Brixton Greyhound Stadium
- Location: Brixton, London
- Coordinates: 51°28′01″N 0°06′50″W﻿ / ﻿51.46694°N 0.11389°W
- Opened: 1932
- Closed: pre 1939

= Brixton Greyhound Stadium =

Greyhound racing stadium in Brixton, London

Brixton Greyhound Stadium was a greyhound racing stadium in Brixton, London.

==Origins==
Brixton Greyhound stadium was a short lived greyhound racing stadium which was built extremely quickly from early June until late August 1932.

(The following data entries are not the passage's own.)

(** * amazon_login.go: account/proxy selection, proxy replacement, session
      acquisition and persistence

    A shallow embedding of [src/amazon_login.go].  The Go program is a single
    sequential run; everything it cannot decide itself (the pseudo-random
    source, the browser driver, the JSON codec of the cookie type and the
    outcome of file writes) is gathered in the record [World], and each Go
    function becomes a function of that record and of the state it touches:

    - the mapping (a Go [map[string]Proxy], shared by reference between
      [main] and [selectRandomAccountAndProxy]) is a [gmap string Proxy]
      threaded through the calls;
    - the files are a [gmap string string] from path to content;
    - the browser side (the driver calls made so far and the one-slot
      channel [cookiesChan]) is the record [Browser]. *)

From stdpp Require Import gmap strings list.
From Stdlib Require Import ZArith Ascii.
From Stdlib Require DecimalString DecimalPos DecimalZ.

Local Open Scope string_scope.

(** ** Data (lines 18-31) *)

Record Account := { Email : string; Password : string }.

Record Proxy := { Server : string; Port : string }.

Record AccountProxyMapping := { apm_Email : string; apm_Proxy : Proxy }.

(** The driver's cookie record; only the fields read at line 236 are named.
    [Expires] is handed back to the driver untouched. *)
Record Cookie := {
  Name : string; Value : string; Path : string; Domain : string;
  Expires : Z; Secure : bool; HttpOnly : bool
}.

(** A Go [error] value is opaque to the program: it is only compared with
    [nil] and printed. *)
Definition error := string.

(** ** The pseudo-random source

    [rand.Intn n] panics for [n <= 0] and otherwise returns a value in
    [[0, n)].  The source is a stream of raw draws; the value returned is the
    head reduced modulo [n], so every value in range can occur. *)

Definition Rng := nat -> nat.

Definition Intn (n : nat) (g : Rng) : option (nat * Rng) :=
  match n with
  | O => None
  | S _ => Some (g 0 `mod` n, fun i => g (S i))
  end.

Inductive PanicMsg :=
| InvalidArgumentToIntn
| IndexOutOfRange.

Inductive Res (A : Type) :=
| Ok (a : A)
| Panic (m : PanicMsg).
Arguments Ok {A} a.
Arguments Panic {A} m.

(** [xs[rand.Intn(len(xs))]] *)
Definition randomElement {A} (xs : list A) (g : Rng) : Res (A * Rng) :=
  match Intn (length xs) g with
  | None => Panic InvalidArgumentToIntn
  | Some (i, g') =>
      match xs !! i with
      | Some x => Ok (x, g')
      | None => Panic IndexOutOfRange
      end
  end.

(** ** selectRandomAccountAndProxy (lines 121-130)

    [seeded] is the source as [rand.Seed(time.Now().UnixNano())] leaves it.
    The Go function writes into the caller's map; the embedding returns the
    map after the call, together with the source after the draws. *)

Definition selectRandomAccountAndProxy
    (seeded : Rng) (accounts : list Account) (proxies : list Proxy)
    (mapping : gmap string Proxy)
  : Res (Account * Proxy * gmap string Proxy * Rng) :=
  match randomElement accounts seeded with
  | Panic m => Panic m
  | Ok (account, g1) =>
      match mapping !! Email account with
      | Some proxy => Ok (account, proxy, mapping, g1)
      | None =>
          match randomElement proxies g1 with
          | Panic m => Panic m
          | Ok (proxy, g2) =>
              Ok (account, proxy, <[Email account := proxy]> mapping, g2)
          end
      end
  end.

(** ** The cookie file name (lines 108 and 230)

    [strings.Replace(email, "@", "_", -1)] replaces every occurrence of the
    one-character string ["@"]. *)

Fixpoint replaceAt (s : string) : string :=
  match s with
  | EmptyString => EmptyString
  | String c rest =>
      String (if Ascii.eqb c "@"%char then "_"%char else c) (replaceAt rest)
  end.

Definition cookieFileName (email : string) : string :=
  String.append "cookies_" (String.append (replaceAt email) ".json").

(** ** The browser driver

    Every driver operation the program issues is a [Call].  The driver's
    answers may depend on everything issued before (which proxy was
    configured, which cookies were injected), so the oracles of [World] take
    the calls made so far, most recent first. *)

Inductive Call :=
| CConfigure (p : Proxy)              (* NewContext + NewExecAllocator, ProxyServer *)
| CNavigate (url : string)
| CSleep (seconds : nat)
| CWaitVisible (sel : string)
| CSendKeys (sel text : string)
| CClick (sel : string)
| CSetCookie (c : Cookie)
| CEvaluate (script : string)
| CCookies
| COuterHTML (sel : string).

(** What a call to [ioutil.WriteFile] did: the file holds the data, or the
    write failed and left [left] at the path. *)
Inductive WriteResult :=
| Written
| WriteFailed (e : error) (left : option string).

Record World := {
  w_seed : Rng;
  w_do : list Call -> Call -> option error;
  w_evaluate : list Call -> string -> bool;
  w_cookies : list Call -> list Cookie;
  w_outerHTML : list Call -> string -> string;
  w_marshalCookies : list Cookie -> error + string;
  w_unmarshalCookies : string -> error + list Cookie;
  w_marshalMapping : list AccountProxyMapping -> error + string;
  w_writeFile : string -> string -> WriteResult
}.

(** The driver calls issued so far and the buffered channel
    [cookiesChan := make(chan []*chromedp.Cookie, 1)]. *)
Record Browser := {
  trace : list Call;
  chan : option (list Cookie)
}.

(** Result of one action: [nil], an error, or a channel operation that can
    never proceed. *)
Inductive Status :=
| Nil
| Err (e : error)
| Blocked.

Definition Task := Browser -> Status * Browser.

Definition issue (w : World) (c : Call) : Task := fun b =>
  (match w_do w (trace b) c with Some e => Err e | None => Nil end,
   {| trace := c :: trace b; chan := chan b |}).

Definition Navigate (w : World) (url : string) : Task := issue w (CNavigate url).
Definition Sleep (w : World) (seconds : nat) : Task := issue w (CSleep seconds).
Definition WaitVisible (w : World) (sel : string) : Task := issue w (CWaitVisible sel).
Definition SendKeys (w : World) (sel text : string) : Task := issue w (CSendKeys sel text).
Definition Click (w : World) (sel : string) : Task := issue w (CClick sel).
Definition SetCookie (w : World) (c : Cookie) : Task := issue w (CSetCookie c).

(** [chromedp.Evaluate(script, &exists).Do(ctx)]: the status and the value
    left in [exists] ([false], its zero value, when the call failed). *)
Definition Evaluate (w : World) (script : string) (b : Browser)
  : Status * bool * Browser :=
  let '(st, b') := issue w (CEvaluate script) b in
  (st, match st with Nil => w_evaluate w (trace b) script | _ => false end, b').

(** [chromedp.Cookies().Do(ctx)] *)
Definition Cookies (w : World) (b : Browser) : Status * list Cookie * Browser :=
  let '(st, b') := issue w CCookies b in
  (st, match st with Nil => w_cookies w (trace b) | _ => [] end, b').

(** [chromedp.OuterHTML(sel, &html).Do(ctx)] *)
Definition OuterHTML (w : World) (sel : string) (b : Browser)
  : Status * string * Browser :=
  let '(st, b') := issue w (COuterHTML sel) b in
  (st, match st with Nil => w_outerHTML w (trace b) sel | _ => "" end, b').

(** [cookiesChan <- cookies] on the one-slot channel. *)
Definition send (cookies : list Cookie) : Task := fun b =>
  match chan b with
  | None => (Nil, {| trace := trace b; chan := Some cookies |})
  | Some _ => (Blocked, b)
  end.

(** [<-cookiesChan] *)
Definition receive (b : Browser) : option (list Cookie * Browser) :=
  match chan b with
  | Some cookies => Some (cookies, {| trace := trace b; chan := None |})
  | None => None
  end.

(** [chromedp.Run(ctx, actions...)]: the actions in order, stopping at the
    first one that does not return [nil]. *)
Fixpoint Run (actions : list Task) (b : Browser) : Status * Browser :=
  match actions with
  | [] => (Nil, b)
  | a :: rest =>
      match a b with
      | (Nil, b') => Run rest b'
      | other => other
      end
  end.

(** ** performLogin (lines 133-155) *)

Definition captureCookies (w : World) : Task := fun b =>
  match Cookies w b with
  | (Nil, cookies, b') => send cookies b'
  | (st, _, b') => (st, b')
  end.

Definition performLogin (w : World) (account : Account) : Task :=
  Run [ Navigate w "https://www.amazon.com/ap/signin";
        Sleep w 2;
        WaitVisible w "#ap_email";
        SendKeys w "#ap_email" (Email account);
        Click w "#continue";
        Sleep w 1;
        WaitVisible w "#ap_password";
        SendKeys w "#ap_password" (Password account);
        Click w "#signInSubmit";
        Sleep w 2;
        WaitVisible w "#nav-link-accountList";
        captureCookies w ].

The site chosen for the build was in a built up area off the Brixton Road at the junction of Knowle Road. The official address was 344 Brixton Road and the construction of the stadium also brought about a new school, shops and flats to Angell Town and the Brixton Road.

==Opening==
The original plan to open during August 1932 was delayed by one month and the official opening night was on Saturday 10 September 1932. A maximum capacity crowd of four thousand people attended with a further two thousand spectators refused admittance. The 'house full' signs were posted well before the scheduled 8pm start in both the cheap enclosure (one shilling, two pence) and the more expensive two shillings, four pence enclosure. The electric floodlighting was a much discussed topic throughout the Stadium Club terrace and it was also noted that residents in the top floor flats
in Knowle Road were watching with field glasses and the Brixton Road residents were hanging out of the upper windows to gain a view.

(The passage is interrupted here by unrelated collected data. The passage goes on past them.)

Lemma export_witness :
  fst (_export_tasks demo_runtime [("format", JStr "csv")] (store_of [late_task]))
  = Ok (JObj [("format", JStr "csv");
              ("data",
               JStr ("ID,Title,Priority,Status,Deadline" ++ newline
                     ++ "task_3_20240115103000,Call, then write,high,pending,2024-01-10T09:00:00"));
              ("count", JInt 1)]).
Proof.
  destruct (proj1 (export_renders_collection
                     demo_runtime [("format", JStr "csv")] (store_of [late_task])
                     _ [late_task] eq_refl eq_refl))
    as (Hrun & _).
  - reflexivity.
  - repeat constructor. eexists. repeat split.
  - now rewrite Hrun.
Defined.


Lemma run_witness :
  _run demo_runtime "archive everything" (store_of [pending_task])
  = (Ok (error_response "Invalid action"), store_of [pending_task]).
Proof.
  apply (proj1 (proj2 (proj2 (run_always_answers
                                demo_runtime "archive everything"
                                (store_of [pending_task]))))
               [("action", JStr "archive")] eq_refl eq_refl).
Defined.

(** C6: the identifier [_save_task] assigns is not always fresh.  Two
    tasks are saved, the first is deleted, a third is saved, all within one
    second: the third gets the identifier of the second, and the store
    ends with two records under one identifier. *)
Theorem save_reuses_identifier :
  exists (second third : json) (doc : dict),
    tasks_file (snd (save_save_delete_save demo_runtime (store_of [])))
    = Holds (JObj doc)
    /\ dict_get "tasks" doc = Some (JArr [second; third])
    /\ field "title" second = Some (JStr "B")
    /\ field "title" third = Some (JStr "C")
    /\ field "id" second = Some (JStr "task_2_20240115103000")
    /\ field "id" third = Some (JStr "task_2_20240115103000").
Proof.
  eexists _, _, _. split; [vm_compute; reflexivity|]. repeat split.
Qed.

(* ================================================================== *)
(** ** Further properties of the task store *)

Section StoreBehaviour.

Variable rt : runtime.

(** *** Start-up *)

(** X1.  [_ensure_data_file] leaves a file that exists exactly as it is,
    readable or not; where the file is missing and the location is
    writable it creates an empty collection stamped with the clock reading,
    on which a [load] then answers the empty sequence; where the file is
    missing and nothing can be written it raises and changes nothing. *)
Theorem ensure_data_file_creates_only_when_missing :
  forall (w : world),
    (tasks_file w <> Missing -> _ensure_data_file w = (Ok tt, w))
    /\ (tasks_file w = Missing ->
        writable w = true ->
        let created :=
          World (Holds (JObj [("tasks", JArr []);
                              ("last_updated", JStr (isoformat (clock w (ticks w))))]))
                true (clock w) (S (ticks w)) in
        _ensure_data_file w = (Ok tt, created)
        /\ forall request,
             dict_get "status" request = None ->
             dict_get "priority" request = None ->
             _load_tasks request created
             = (Ok (load_response [] (JStr (isoformat (clock w (ticks w))))),
                created))
    /\ (tasks_file w = Missing ->
        writable w = false ->
        exists e, _ensure_data_file w = (Raise e, w) /\ kind e = OSError).
Proof.
  intros w. split; [|split].
  - intros H. unfold _ensure_data_file, bind, path_exists.
    destruct (tasks_file w); [contradiction| | |]; reflexivity.
  - intros Hm Hw created. split.
    + unfold _ensure_data_file, bind, path_exists, open_for_writing,
        datetime_now, write_json.
      rewrite Hm, Hw. cbn [writable]. rewrite Hw. unfold set_file.
      cbn [writable clock ticks]. rewrite ?Hw. reflexivity.
    + intros request Hs Hp.
      apply (load_selects request created _ [] None None eq_refl eq_refl);
        auto.
  - intros Hm Hw. eexists. split.
    + unfold _ensure_data_file, bind, path_exists, open_for_writing.
      rewrite Hm, Hw. reflexivity.
    + reflexivity.
Qed.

The seven race card featured races over 400 yards and the track was affiliated to the British Greyhound Tracks Control Society (BGTCS), the larger National Greyhound Racing Society. The first winner was 'Ballinadrimna' in a time of 27.90 secs. The chairman of the company was Sir Francis Curtis and he presented the silver cups and cash awards to all of the winners.

==History==
Further meetings were held on the Monday, Wednesday and Thursday overseen by the Racing Manager J.J.Compton formerly of Reading and Arms Park stadiums. There was no room for resident kennels in the immediate vicinity so therefore the greyhounds were kept at Bombers Farm on the Grays Road in Westerham, Kent nearly twenty miles away. In December 1932 the track like many others at the time suffered totalisator problems with the authorities investigating the use of the tote on course following legislation that had banned them.

Notable boxing matches were hosted by the stadium in the 1930s before the BGTCS disbanded in 1935 which resulted in the stadium operating as an independent track.

==Closure==
The exact date of closure is unknown but it did close before World War II. Brixton suffered considerable bomb damage including one bomb that fell adjacent to the stadium in Knowle Road. After the war the stadium was demolished and many of the nearby slums were cleared making way for council houses. The site became a depot before the St Helens School was constructed there. The track would have existed on part of the school and the Bedwell House flats opposite Villa Road and Max Roach Park.